Each line of the data holding "direction" should be found and copied.

---

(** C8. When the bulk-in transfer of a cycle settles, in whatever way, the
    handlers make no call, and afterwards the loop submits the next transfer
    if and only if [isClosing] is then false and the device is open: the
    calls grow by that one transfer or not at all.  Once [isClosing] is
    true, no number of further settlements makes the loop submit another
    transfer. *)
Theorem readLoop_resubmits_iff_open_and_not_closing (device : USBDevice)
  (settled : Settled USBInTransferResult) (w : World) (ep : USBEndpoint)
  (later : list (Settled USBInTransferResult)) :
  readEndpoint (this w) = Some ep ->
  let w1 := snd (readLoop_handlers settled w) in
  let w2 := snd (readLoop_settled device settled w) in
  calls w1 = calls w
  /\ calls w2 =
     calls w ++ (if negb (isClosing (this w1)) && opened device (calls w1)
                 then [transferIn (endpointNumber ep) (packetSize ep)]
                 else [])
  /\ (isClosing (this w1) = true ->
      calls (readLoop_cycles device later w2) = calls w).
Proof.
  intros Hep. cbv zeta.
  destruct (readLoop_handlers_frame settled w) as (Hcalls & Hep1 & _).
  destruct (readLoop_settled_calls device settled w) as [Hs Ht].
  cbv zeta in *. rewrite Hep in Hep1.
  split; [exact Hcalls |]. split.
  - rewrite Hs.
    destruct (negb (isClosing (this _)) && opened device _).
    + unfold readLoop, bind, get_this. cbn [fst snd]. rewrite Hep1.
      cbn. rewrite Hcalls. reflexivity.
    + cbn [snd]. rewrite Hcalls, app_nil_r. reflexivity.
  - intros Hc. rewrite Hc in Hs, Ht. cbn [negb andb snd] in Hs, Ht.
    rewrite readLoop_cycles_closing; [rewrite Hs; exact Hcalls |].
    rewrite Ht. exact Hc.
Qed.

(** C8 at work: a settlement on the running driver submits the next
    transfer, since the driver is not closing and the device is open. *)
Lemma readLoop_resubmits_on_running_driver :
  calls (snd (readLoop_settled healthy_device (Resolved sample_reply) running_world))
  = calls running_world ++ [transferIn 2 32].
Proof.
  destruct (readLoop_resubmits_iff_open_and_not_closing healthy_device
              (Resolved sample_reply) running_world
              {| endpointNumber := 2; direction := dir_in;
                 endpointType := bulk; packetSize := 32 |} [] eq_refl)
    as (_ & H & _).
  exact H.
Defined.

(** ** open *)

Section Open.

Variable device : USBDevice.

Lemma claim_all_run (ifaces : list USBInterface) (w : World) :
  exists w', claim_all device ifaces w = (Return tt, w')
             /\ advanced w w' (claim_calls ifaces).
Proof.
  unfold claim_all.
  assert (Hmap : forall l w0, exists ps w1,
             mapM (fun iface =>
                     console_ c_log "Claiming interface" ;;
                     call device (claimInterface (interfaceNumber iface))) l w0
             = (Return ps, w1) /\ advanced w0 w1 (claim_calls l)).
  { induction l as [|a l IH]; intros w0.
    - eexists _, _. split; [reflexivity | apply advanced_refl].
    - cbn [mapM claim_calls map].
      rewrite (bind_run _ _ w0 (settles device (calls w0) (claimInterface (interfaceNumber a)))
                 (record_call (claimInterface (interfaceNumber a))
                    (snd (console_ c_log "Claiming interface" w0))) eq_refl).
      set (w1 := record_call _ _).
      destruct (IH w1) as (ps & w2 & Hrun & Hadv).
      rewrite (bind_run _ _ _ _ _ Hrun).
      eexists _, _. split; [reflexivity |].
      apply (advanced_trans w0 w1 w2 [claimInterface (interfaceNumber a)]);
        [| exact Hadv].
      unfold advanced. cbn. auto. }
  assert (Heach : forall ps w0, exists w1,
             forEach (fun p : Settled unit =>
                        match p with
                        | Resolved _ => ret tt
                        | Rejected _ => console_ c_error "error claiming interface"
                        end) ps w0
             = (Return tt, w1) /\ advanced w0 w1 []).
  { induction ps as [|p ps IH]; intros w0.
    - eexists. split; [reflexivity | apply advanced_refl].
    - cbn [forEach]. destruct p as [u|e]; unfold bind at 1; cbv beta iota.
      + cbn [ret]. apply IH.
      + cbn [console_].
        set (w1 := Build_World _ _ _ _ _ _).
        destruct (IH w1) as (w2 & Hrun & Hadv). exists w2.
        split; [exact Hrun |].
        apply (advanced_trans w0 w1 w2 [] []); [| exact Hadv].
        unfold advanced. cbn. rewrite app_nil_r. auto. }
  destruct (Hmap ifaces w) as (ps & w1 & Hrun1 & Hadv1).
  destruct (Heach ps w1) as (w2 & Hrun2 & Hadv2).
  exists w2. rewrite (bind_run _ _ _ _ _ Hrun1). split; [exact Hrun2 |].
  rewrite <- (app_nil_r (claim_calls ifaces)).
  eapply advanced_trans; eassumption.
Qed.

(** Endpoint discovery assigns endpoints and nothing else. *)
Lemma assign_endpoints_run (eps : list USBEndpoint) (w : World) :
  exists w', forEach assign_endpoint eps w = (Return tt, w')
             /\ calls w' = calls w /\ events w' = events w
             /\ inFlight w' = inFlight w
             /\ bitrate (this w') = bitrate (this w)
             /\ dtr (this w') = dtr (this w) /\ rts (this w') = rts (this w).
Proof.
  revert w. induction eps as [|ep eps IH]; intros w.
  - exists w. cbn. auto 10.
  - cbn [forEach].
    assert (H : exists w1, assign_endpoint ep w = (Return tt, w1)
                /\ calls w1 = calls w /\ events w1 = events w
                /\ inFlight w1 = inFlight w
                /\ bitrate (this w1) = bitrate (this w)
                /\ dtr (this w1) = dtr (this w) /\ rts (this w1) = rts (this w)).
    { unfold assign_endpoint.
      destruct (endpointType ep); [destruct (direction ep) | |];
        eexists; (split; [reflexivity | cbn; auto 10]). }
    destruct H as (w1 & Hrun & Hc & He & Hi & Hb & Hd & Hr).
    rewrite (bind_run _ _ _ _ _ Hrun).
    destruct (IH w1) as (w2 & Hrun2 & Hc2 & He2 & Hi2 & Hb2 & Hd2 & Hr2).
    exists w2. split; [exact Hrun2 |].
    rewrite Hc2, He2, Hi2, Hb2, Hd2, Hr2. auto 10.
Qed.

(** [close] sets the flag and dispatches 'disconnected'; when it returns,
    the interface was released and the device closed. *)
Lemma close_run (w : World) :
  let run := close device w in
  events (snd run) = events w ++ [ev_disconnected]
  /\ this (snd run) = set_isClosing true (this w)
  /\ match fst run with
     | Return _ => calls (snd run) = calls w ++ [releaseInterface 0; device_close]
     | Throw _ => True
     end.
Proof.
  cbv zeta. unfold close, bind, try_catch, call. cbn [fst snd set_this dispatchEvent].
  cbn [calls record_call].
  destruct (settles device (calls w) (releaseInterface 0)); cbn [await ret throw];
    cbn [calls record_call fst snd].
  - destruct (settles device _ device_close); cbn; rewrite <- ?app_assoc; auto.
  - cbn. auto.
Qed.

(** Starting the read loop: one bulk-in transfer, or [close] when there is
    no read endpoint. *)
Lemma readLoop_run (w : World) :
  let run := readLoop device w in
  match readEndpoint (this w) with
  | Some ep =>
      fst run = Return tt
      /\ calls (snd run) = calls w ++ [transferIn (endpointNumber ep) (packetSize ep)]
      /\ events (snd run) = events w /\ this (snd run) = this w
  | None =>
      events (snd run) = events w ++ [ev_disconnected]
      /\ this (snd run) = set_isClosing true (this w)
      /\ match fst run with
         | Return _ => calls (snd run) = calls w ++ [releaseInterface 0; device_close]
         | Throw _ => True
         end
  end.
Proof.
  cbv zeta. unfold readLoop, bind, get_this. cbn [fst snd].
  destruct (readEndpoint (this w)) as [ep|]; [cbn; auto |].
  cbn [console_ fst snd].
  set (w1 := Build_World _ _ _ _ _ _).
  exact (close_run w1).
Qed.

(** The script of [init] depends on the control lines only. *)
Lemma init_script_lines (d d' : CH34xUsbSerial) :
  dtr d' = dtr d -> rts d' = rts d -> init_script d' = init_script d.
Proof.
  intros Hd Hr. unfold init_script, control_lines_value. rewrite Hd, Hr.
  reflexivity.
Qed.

---

(Exercise solution)
              {| endpointNumber := 2; direction := dir_in;
      destruct (endpointType ep); [destruct (direction ep) | |];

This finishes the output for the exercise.